Curve D would show the effect of enclosing empty water bottles within the hull.


The area under the GZ curve is the amount of righting energy available to right the vessel.

The angle of heel at max GZ is the vessel maximum heel before capsize.

Increased freeboard will increase the amount of reserve buoyancy which means the vessel can take on more water and still remain afloat.

The vessel represented by curve C has the most righting energy, an ability to heel further without capsize and greater reserver buoyancy.



Curve D shows the effect of enclosing empty water bottles within the hull.


And here I’ve been harping on the crew to crush the empty water bottles down to reduce the space they take up as plastic waste! Should have been stuffing rose boxes and voids all this time! :drooling_face:


Absolutely, and I guess the point is that these new amphibs were designed from the beginning with the increased freeboard. I suppose you could design add-on “freeboard increasers” (coamings I guess?) for the DUKW. Note the “Odin” DUKW you pictured has raised side panels above the deck but they end partway back and there are open gratings in the stern which defeat them as full coamings. These gratings are not part of the original design, which has a tailgate-like panel carrying the coamings all the way around.

Note also that the sponsons, if installed below the normal waterline, will not only increase the beam but also increase the freeboard. The picture of “Odin” afloat shows the bow sponsons out of the water but the stern sponsons slightly submerged.


I think it almost impossible to increase the freeboard on a Dukw substantially without interfering with the passengers comfort and safety but sponsons are a good means to increase the stability.

Having the sponsons under the water line will increase the water resistance considerably. It is no coincedence that the sponsons are fitted above the water line. The speed is already low, 5 knots, but will go back to something like 2 or 3 knots. A tour will take ages then.
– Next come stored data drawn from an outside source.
Fixpoint value (fuel : nat) (s : string) : result (json * string) :=
  match fuel with
  | O => reject
  | S fuel =>
      match skip_ws s with
      | EmptyString => reject
      | String c r as t =>
          if Ascii.eqb c "n" then keyword "null" JNull t
          else if Ascii.eqb c "t" then keyword "true" (JBool true) t
          else if Ascii.eqb c "f" then keyword "false" (JBool false) t
          else if Ascii.eqb c quote then
            '(str, rest) ← chars_to_quote r; Ok (JStr str, rest)
          else if Ascii.eqb c "-" then
            '(n, rest) ← number r; Ok (JInt (- n), rest)
          else if Ascii.eqb c "[" then
            match skip_ws r with
            | String "]" rest => Ok (JArr [], rest)
            | _ => '(xs, rest) ← elements fuel r; Ok (JArr xs, rest)
            end
          else if Ascii.eqb c "{" then
            match skip_ws r with
            | String "}" rest => Ok (JObj [], rest)
            | _ => '(kvs, rest) ← members fuel [] r; Ok (JObj kvs, rest)
            end
          else '(n, rest) ← number t; Ok (JInt n, rest)
      end
  end
with elements (fuel : nat) (s : string) : result (list json * string) :=
  match fuel with
  | O => reject
  | S fuel =>
      '(v, rest) ← value fuel s;
      match skip_ws rest with
      | String "," rest' => '(vs, rest'') ← elements fuel rest'; Ok (v :: vs, rest'')
      | String "]" rest' => Ok ([v], rest')
      | _ => reject
      end
  end
with members (fuel : nat) (acc : dict) (s : string) : result (dict * string) :=
  match fuel with
  | O => reject
  | S fuel =>
      match skip_ws s with
      | String c r =>
          if Ascii.eqb c quote then
            '(key, rest) ← chars_to_quote r;
            match skip_ws rest with
            | String ":" rest' =>
                '(v, rest'') ← value fuel rest';
                match skip_ws rest'' with
                | String "," more => members fuel (dict_set acc key v) more
                | String "}" more => Ok (dict_set acc key v, more)
                | _ => reject
                end
            | _ => reject
            end
          else reject
      | EmptyString => reject
      end
  end.

Definition loads (s : string) : result json :=
  '(v, rest) ← value (S (String.length s)) s;
  match skip_ws rest with
  | EmptyString => Ok v
  | _ => reject
  end.

(** Examples write a JSON text with apostrophes where JSON has double
    quotes; [dq] puts the double quotes back. *)
Fixpoint dq (s : string) : string :=
  match s with
  | EmptyString => EmptyString
  | String c s' => String (if Ascii.eqb c "'" then quote else c) (dq s')
  end.

End Decoder.

Definition example_data : list json :=
  [ JObj [ ("day", JStr "2024-01-01"); ("user_login", JStr "alice");
           ("totals_by_ide",
             JArr [ JObj [ ("ide", JStr "vscode"); ("loc_added_sum", JInt 5) ] ]) ] ].

Definition example_text : string :=
  Decoder.dq "[{'day':'2024-01-01','user_login':'alice','totals_by_ide':[{'ide':'vscode','loc_added_sum':5}]}]".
You’re on to something. Crush them before stuffing them in the voids. The increased number of bottles should make the vessel practically unsinkable.:wink:


The WAFI Handbook 2nd Edition suggests that a dinghy will benefit more if you make sure the cap is on tightly before crushing them. That way the air inside will be compressed and will provide even more cargo capacity and higher freeboard than a flat but weightless empty bottle.


Back in 1916 the NTSB wanted a new Duck boat weight standard because of the Americans’ growing girth and proposed to raise it from 150 lbs per person to 185 lbs, that is 83.9 kg. I donot know whether this new weight standard was ever implemented and/or maintained since then.

What it means is that with a maximum payload of 2300 kg only 27 persons, 25 passengers and 2 crew, with an average weight of 83.9 kg each are allowed on board instead of the 31 persons that were loaded on the Branson Dukw. This comes down to an extra weight of 336 kg rather high up above the water line. As a result the boat will be sitting a couple of cm’s deeper in the water.


This incident resembles others that we have disscussed. Chipping away at the margins, a couple cm on the freeboard, a couple on the aisle width, a relatively rare weather event, a recent change in management, maybe an operator with less then average skills.

I wonder about the CG weather limts, 35 kts and 2 foot seas. In hindsight that seems too high. I’d say the craft should be able to survive in twice the limit at least. In this case it looks 70 kts and 4 foot seas is too much. Limits of 18 kts and 1 foot seas make more sense.